Fortalecer a las familias más humildes es decisivo para reducir la delincuencia juvenil, porque la familia entrega valores, educa y forma desde el afecto, lo que no puede hacer ninguna policía del mundo.

Con la mano dura no se están tratando las causas estructurales del delito. Se eluden. Por lo tanto, no puede sorprender que no tenga mayor incidencia en su eliminación
o control.

Un prominente analista del tema, Louis Vacquant (Las cárceles de la miseria, 2000), escribe:

“El encarcelamiento, además de afectar prioritariamente a las capas más desprovistas (desocupados, precarios, extranjeros) es en sí mismo una tremenda máquina de pauperización. Al respecto, es útil recordar sin descanso los efectos deletéreos de la detención, no solo sobre los reclusos sino también sobre sus familias y sus barrios”.

TOLERANCIA CERO

Se sigue vendiendo activamente como solución la “tolerancia cero”. Según esta doctrina, se debe castigar duramente aun las contravenciones más pequeñas para
que no se transformen en mayores.

Se inician, en nombre de ella, guerras contra las personas que viven en las calles, los mendigos, los consumidores de pequeñas cantidades de drogas.

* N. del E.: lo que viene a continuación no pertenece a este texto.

Lemma width_fits : Z.of_nat (length (partner_section sk bs)) < 2 ^ OffsetWidth_as_bits width.
Proof.
  rewrite <- (pi_partners _ _ _ _ _ spools_are).
  apply OffsetWidth_for_max_fits; [lia|]. exact (fin_width _ _ _ _ _ _ _ _ _ _ _ fin).
Qed.

Lemma raw_offsets_are : sp_raw_offsets sp = le64s (starts_of sk bs).
Proof.
  cbn [close_spools sp_raw_offsets]. unfold starts_of.
  by rewrite (pi_raw_offsets _ _ _ _ _ spools_are), (pi_partners _ _ _ _ _ spools_are), le64s_app, le64s_one.
Qed.
Lemma ordinals_are : sp_edge_ordinals sp = le64s (0 :: ordinals 0 bs).
Proof.
  pose proof (pi_ordinals _ _ _ _ _ spools_are) as H. cbn [close_spools sp_edge_ordinals].
  destruct bs; injection H as -> ->; [|done]. by rewrite app_nil_l, <- le64s_one.
Qed.

Lemma offsets_are :
  pack_offsets (Z.to_nat (ct_key_count (ew_counters w) + 1)) (sp_raw_offsets sp) width []
  = offset_table width (starts_of sk bs).
Proof.
  rewrite raw_offsets_are, (ci_key_count _ _ _ _ counters_are).
  replace (Z.to_nat (Z.of_nat (length bs) + 1)) with (length (starts_of sk bs)) by (rewrite length_starts_of; lia).
  rewrite pack_offsets_spec; [done|]. eapply Forall_impl; [apply starts_bound|]. cbv beta.
  intros x Hx. pose proof (fin_max _ _ _ _ _ _ _ _ _ _ _ fin) as Hm. rewrite (pi_partners _ _ _ _ _ spools_are) in Hm.
  unfold is_uint. lia.
Qed.

Definition tomb_of : option (list byte) :=
  if 0 <? ct_tombstone_count (ew_counters w) then Some (sp_tombstones sp) else None.

Lemma tomb_bytes : match tomb_of with
  | Some bytes => bitmap_holds bytes (tombstones_of rs) ∧ Z.of_nat (length bytes) = (Z.of_nat (length rs) + 7) / 8
  | None => Forall (λ e, er_tombstone e = false) rs
  end.
Proof.
  unfold tomb_of. destruct (Z.ltb_spec 0 (ct_tombstone_count (ew_counters w))) as [_|H0].
  - exact (close_bitmap _ _ _ _ _ spools_are).
  - rewrite (ci_tombstones _ _ _ _ counters_are) in H0.
    assert (filter (λ r, er_tombstone r = true) rs = []) as Hf by (apply length_zero_iff_nil; lia).
    apply Forall_forall. intros e He. destruct (er_tombstone e) eqn:Et; [|done].
    exfalso. apply (not_elem_of_nil e). rewrite <- Hf. by apply list_elem_of_filter.
Qed.

Definition property_sections : list PendingSection :=
  match overflow with
  | Some (body, codec) =>
      [{| pn_kind := SECTION_PROPERTY_STREAM; pn_name := OVERFLOW_JSON_NAME; pn_codec := codec;
          pn_spool := body |}]
  | None => []
  end
  ++ map (λ '(name, body, codec),
         {| pn_kind := SECTION_PROPERTY_STREAM; pn_name := name; pn_codec := codec; pn_spool := body |})
       declared.
Definition optional_section (kind : Z) (spool : option (list byte)) : list PendingSection :=
  match spool with Some spool => [plain_section kind spool] | None => [] end.
Definition topology : list PendingSection :=
  [plain_section SECTION_KEY_IDS (concat (map bu_key bs));
   plain_section SECTION_OFFSETS (offset_table width (starts_of sk bs));
   plain_section SECTION_EDGE_ORDINALS (le64s (0 :: ordinals 0 bs));
   plain_section SECTION_PARTNERS (partner_section sk bs);
   plain_section SECTION_PER_EDGE_LSN (le64s (map er_lsn rs))].

Lemma pending_are :
  pending_of w width overflow declared
  = topology ++ optional_section SECTION_PER_EDGE_TOMBSTONES tomb_of
    ++ optional_section SECTION_FENCE_INDEX (fence_of w) ++ property_sections.
Proof.
  unfold pending_of, pending_sections. rewrite offsets_are, ordinals_are.
  cbn [close_spools sp_key_ids sp_partners sp_lsns].
  rewrite (pi_key_ids _ _ _ _ _ spools_are), (pi_partners _ _ _ _ _ spools_are), (pi_lsns _ _ _ _ _ spools_are).
  unfold tomb_of. by destruct (0 <? _).
Qed.

(** ** The sealed body *)

#[local] Abbreviation header_bytes := (EdgeFileHeader_encode (header_of w has_props) []).

Lemma sst_header_fields : header_ok (header_of w has_props) ∧ length header_bytes = HEADER_LEN.
Proof.
  assert (∀ bs, length (blake3_short blake3 bs) = 16%nat) as Hb.
  { intros b. unfold blake3_short. rewrite length_take, blake3_length. done. }
  split.
  - unfold header_ok, header_of, EdgeFileHeader_new. cbn [eh_format_major eh_format_minor eh_flags
      eh_edge_type_id eh_src_label_id eh_dst_label_id]. split_and!; try apply Hb; try done.
    + unfold flags_of. by destruct (eo_direction _), (0 <? _), (ct_any_skew_block _), has_props.
    + unfold flags_of. by destruct (eo_direction _), (0 <? _), (ct_any_skew_block _), has_props.
  - unfold EdgeFileHeader_encode, header_of, EdgeFileHeader_new. cbn [eh_format_major eh_format_minor eh_flags
      eh_edge_type_id eh_src_label_id eh_dst_label_id]. autorewrite with lengths. rewrite !Hb. done.
Qed.

Lemma tombstone_flag_is :
  negb (Z.land (eh_flags (header_of w has_props)) FLAG_HAS_TOMBSTONES =? 0)
  = match tomb_of with Some _ => true | None => false end.
Proof.
  unfold header_of, EdgeFileHeader_new, tomb_of, flags_of. cbn [eh_flags].
  by destruct (eo_direction _), (0 <? _), (ct_any_skew_block _), has_props.
Qed.

Lemma properties_ok :
  Forall (λ p, pn_kind p = SECTION_PROPERTY_STREAM ∧ is_u8 (pn_codec p) ∧ utf8_valid (pn_name p) = true)
    property_sections.
Proof.
  pose proof (fin_overflow _ _ _ _ _ _ _ _ _ _ _ fin) as Ho. pose proof (fin_declared _ _ _ _ _ _ _ _ _ _ _ fin) as Hd.
  unfold property_sections. apply Forall_app. split.
  - destruct overflow as [[body codec]|]; constructor; [|constructor]. cbn. split_and!; [done| |done].
    by eapply finish_codec.
  - apply Forall_map. eapply Forall_impl; [by apply finish_declared_inv in Hd|].
    intros [[name body] codec] [Hc Hn]. cbn in *. split_and!; [done..|].
    rewrite Forall_forall in names_ok. apply names_ok.
    apply list_elem_of_lookup in Hn as [j Hj]. apply list_lookup_fmap_Some in Hj as ([n s] & -> & Hj). cbn.
    apply lookup_zip_Some in Hj as [Hj _]. rewrite (wi_options _ _ _ _ _ _ _ winv) in Hj. by eapply list_elem_of_lookup_2.
Qed.

Lemma pending_kinds :
  Forall (λ p, pn_kind p ≠ SECTION_SST_BINDING ∧ pn_kind p ≠ SECTION_PAGE_CHECKSUMS)
    (pending_of w width overflow declared)
  ∧ Forall (λ p, is_u16 (pn_kind p) ∧ is_u8 (pn_codec p) ∧ utf8_valid (pn_name p) = true)
    (pending_of w width overflow declared).
Proof.
  rewrite pending_are. split; (apply Forall_app; split; [by repeat constructor|]).
  - apply Forall_app. split; [destruct tomb_of; by repeat constructor|].
    apply Forall_app. split; [destruct (fence_of w); by repeat constructor|].
    eapply Forall_impl; [apply properties_ok|]. by intros p (-> & _).
  - apply Forall_app. split; [destruct tomb_of; by repeat constructor|].
    apply Forall_app. split; [destruct (fence_of w); by repeat constructor|].
    eapply Forall_impl; [apply properties_ok|]. by intros p (-> & Hc & Hn).
Qed.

Se argumenta falsamente que ella ha permitido reducir la delictualidad en algunas ciudades de EE.UU. No es real. Las ciudades más exitosas en bajarla son Boston y
San Diego, y aplican lo opuesto a “tolerancia cero”. Invierten en la prevención del delito. Movilizan combinadamente los municipios, la policía, las iglesias, las fuerzas
sociales organizadas, las comunidades de los barrios y la empresa privada para armar circuitos de inclusión.

Asimismo, los países más exitosos en seguridad ciudadana son los escandinavos. Tienen la menor proporción de policías por habitante del mundo y al mismo tiempo las más bajas tasas de criminalidad (en Noruega y Dinamarca de 0,8 homicidios cada 100.000
habitantes por año y en Suecia 24 o 25 veces menos que en América latina).

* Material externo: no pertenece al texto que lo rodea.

(* ===== verification/Hll.v ===== *)
(** The HyperLogLog distinct-value sketch ([sst/hll.rs]).

    Registers are bytes, kept as integers. The float-valued [estimate] is not
    modelled; everything it reads is. [assert!] and indexing out of range panic in
    the source and give [None] here. A float is its bit pattern. *)
From S2P Require Import Prelude StorageError.

Definition DEFAULT_PRECISION : Z := 10.
Definition MAGIC : list byte := String.list_byte_of_string "HLL+".
Definition HEADER_LEN : nat := 8.
Definition VERSION : Z := 1.
Definition MIN_PRECISION : Z := 4.
Definition MAX_PRECISION : Z := 18.

Record Hll := { hll_precision : Z; hll_registers : list Z }.

#[global] Instance Hll_eq_dec : EqDecision Hll.
Proof. solve_decision. Defined.

(** [(MIN_PRECISION..=MAX_PRECISION).contains(&precision)] *)
Definition precision_ok (precision : Z) : bool :=
  (MIN_PRECISION <=? precision) && (precision <=? MAX_PRECISION).

Definition Hll_new (precision : Z) : option Hll :=
  if precision_ok precision
  then Some {| hll_precision := precision;
               hll_registers := replicate (Z.to_nat (Z.shiftl 1 precision)) 0 |}
  else None.

Definition with_default_precision : option Hll := Hll_new DEFAULT_PRECISION.

(** [u64::leading_zeros] *)
Definition leading_zeros64 (w : Z) : Z := if w =? 0 then 64 else 63 - Z.log2 w.

Definition register_index (p hash : Z) : Z := Z.shiftr hash (64 - p).

Definition rho (p hash : Z) : Z :=
  let bits := 64 - p in
  let w_mask := if bits =? 64 then u64_max else Z.shiftl 1 bits - 1 in
  let w := Z.land hash w_mask in
  let rho := if w =? 0 then bits + 1 else leading_zeros64 w - p + 1 in
  Z.min rho 255.

Definition Hll_add_hash (s : Hll) (hash : Z) : option Hll :=
  let p := hll_precision s in
  let idx := Z.to_nat (register_index p hash) in
  let rho := rho p hash in
  r ← hll_registers s !! idx;
  Some (if r <? rho
        then {| hll_precision := p; hll_registers := <[idx := rho]> (hll_registers s) |}
        else s).

(** The [for i in 0..self.registers.len()] loop of [merge]. *)
Fixpoint merge_registers (mine other : list Z) : option (list Z) :=
  match mine, other with
  | [], _ => Some []
  | _ :: _, [] => None
  | r :: mine, o :: other =>
      rest ← merge_registers mine other;
      Some ((if r <? o then o else r) :: rest)
  end.

Definition Hll_merge (s other : Hll) : option (Result Hll) :=
  if negb (hll_precision s =? hll_precision other)
  then Some (Err (Invariant "HLL merge precision mismatch"))
  else
    regs ← merge_registers (hll_registers s) (hll_registers other);
    Some (Ok {| hll_precision := hll_precision s; hll_registers := regs |}).

Definition Hll_is_empty (s : Hll) : bool := forallb (λ r, r =? 0) (hll_registers s).

Definition Hll_to_bytes (s : Hll) : list byte :=
  MAGIC ++ [z2b VERSION] ++ [z2b (hll_precision s)] ++ [z2b 0; z2b 0] ++ map z2b (hll_registers s).
(** ** Values *)

#[local] Unset Elimination Schemes.
Inductive Value :=
| VNull
| VBool (b : bool)
| VInt (n : Z)
| VFloat (bits : Z)
| VString (s : list byte)
| VBytes (b : list byte)
| VList (items : list Value)
| VMap (m : list (list byte * Value))
| VStruct (tag : byte) (fields : list Value).
#[local] Set Elimination Schemes.

(** Induction with a hypothesis for every element of a list, map or struct. *)
Definition Value_ind (P : Value → Prop)
    (Hnull : P VNull) (Hbool : ∀ b, P (VBool b)) (Hint : ∀ n, P (VInt n)) (Hfloat : ∀ f, P (VFloat f))
    (Hstring : ∀ s, P (VString s)) (Hbytes : ∀ b, P (VBytes b))
    (Hlist : ∀ items, Forall P items → P (VList items))
    (Hmap : ∀ m, Forall (λ kv, P kv.2) m → P (VMap m))
    (Hstruct : ∀ tag fields, Forall P fields → P (VStruct tag fields)) : ∀ v, P v :=
  fix go v :=
    let all := fix all l : Forall P l :=
      match l with [] => Forall_nil_2 P | x :: l' => Forall_cons_2 P x l' (go x) (all l') end in
    match v with
    | VNull => Hnull | VBool b => Hbool b | VInt n => Hint n | VFloat f => Hfloat f
    | VString s => Hstring s | VBytes b => Hbytes b
    | VList items => Hlist items (all items)
    | VMap m =>
        Hmap m ((fix allm (m : list (list byte * Value)) : Forall (λ kv, P kv.2) m :=
          match m with
          | [] => Forall_nil_2 _
          | kv :: m' => Forall_cons_2 (λ kv, P kv.2) kv m' (go kv.2) (allm m')
          end) m)
    | VStruct tag fields => Hstruct tag fields (all fields)
    end.

Definition type_name (v : Value) : string :=
  match v with
  | VNull => "Null" | VBool _ => "Bool" | VInt _ => "Int" | VFloat _ => "Float"
  | VString _ => "String" | VBytes _ => "Bytes" | VList _ => "List" | VMap _ => "Map"
  | VStruct _ _ => "Struct"
  end.

(** The session states ([state.rs]). *)
Inductive State :=
| Negotiation | Connected | Authentication | Ready | Streaming | TxReady | TxStreaming | Failed | Defunct.

Definition is_streaming (s : State) : bool :=
  match s with Streaming | TxStreaming => true | _ => false end.

(** Wrapped [io::Error] and [Utf8Error] values are reduced to their occurrence. *)
Inductive BoltError :=
| BoltIo
| UnexpectedEof (what : string)
| InvalidMarker (marker : byte) (expected : string)
| InvalidUtf8
| TooLarge (what : string) (len max : Z)
| DecodedTooLarge (what : string) (estimated max wire_bytes : Z)
| MemoryBudgetExhausted (what : string) (requested available capacity : Z)
| NestingTooDeep (max : Z)
| UnsupportedStruct (tag : byte)
| MalformedStruct (struct_name detail : string)
| Handshake (msg : string)
| Protocol (msg : string)
| InvalidState (message : string) (state : State).

Abbreviation BoltResult := (result BoltError).

Definition DEFAULT_MAX_LEN : Z := Z.shiftl 1 24.
Definition MAX_NESTING_DEPTH : nat := 128.
Definition DECODE_HEAP_BASE_BYTES : Z := 2 * 1024 * 1024.
Definition DECODE_HEAP_BYTES_PER_WIRE_BYTE : Z := 8.
Definition MAP_ENTRY_HEAP_BYTES : Z := 128.

(** [len as Z] of a Rust [usize] length. *)
Abbreviation zlen l := (Z.of_nat (length l)).

(** ** Encoder *)

(** [out.put_u8(v as u8)] and the big-endian [put_u16], [put_i32], ... *)
Definition put_u8 (v : Z) : list byte := [z2b v].

Definition encode_int (n : Z) : list byte :=
  if (-16 <=? n) && (n <=? 127) then put_u8 n
  else if (- 2 ^ 7 <=? n) && (n <=? 2 ^ 7 - 1) then put_u8 0xC8 ++ be_split 1 n
  else if (- 2 ^ 15 <=? n) && (n <=? 2 ^ 15 - 1) then put_u8 0xC9 ++ be_split 2 n
  else if (- 2 ^ 31 <=? n) && (n <=? 2 ^ 31 - 1) then put_u8 0xCA ++ be_split 4 n
  else put_u8 0xCB ++ be_split 8 n.

Definition encode_string (s : list byte) : list byte :=
  let len := zlen s in
  (if len <=? 15 then put_u8 (Z.lor 0x80 len)
   else if len <=? 2 ^ 8 - 1 then put_u8 0xD0 ++ be_split 1 len
   else if len <=? u16_max then put_u8 0xD1 ++ be_split 2 len
   else put_u8 0xD2 ++ be_split 4 len)
  ++ s.

Definition encode_bytes (b : list byte) : list byte :=
  let len := zlen b in
  (if len <=? 2 ^ 8 - 1 then put_u8 0xCC ++ be_split 1 len
   else if len <=? u16_max then put_u8 0xCD ++ be_split 2 len
   else put_u8 0xCE ++ be_split 4 len)
  ++ b.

La receta ganadora de estos países pasa por la inclusión social.

Los países exitosos en seguridad ciudadana han sido los de “exclusión cero”, no los de “tolerancia cero”.

Su éxito está en que han logrado abrirles plenas oportunidades de inclusión a los jóvenes.

Tienen garantizada la salud, la educación, posibilidades de trabajo y hay una fuerte protección a la familia.

La Organización Panamericana de la Salud (1998) ha llamado la atención sobre diversas investigaciones al respecto. Pampel y Gartner (1995) crearon un indicador para medir el desarrollo de las instituciones nacionales responsables de la protección social. En países con crecimiento parecido de la población joven, la tasa de homicidios era mucho menor si esas instituciones eran más sólidas.

Messner y Rosenfeld (1997) analizaron la relación entre gastos más elevados en asistencia social y homicidios. El aumento de dichos gastos disminuía la tasa de homicidios.

También comprobaron que los países que protegían más a las poblaciones vulnerables a las fuerzas del mercado, a través de redes de seguridad económica, tenían menos homicidios. Briggs y Cutright (1994) encontraron en 21 países una correlación entre gastos de seguridad social y número de homicidios.

FUENTE: “Inseguridad ciudadana. Hora de mejorar la calidad del debate”, de Bernardo Kliksberg, Octubre de 2011.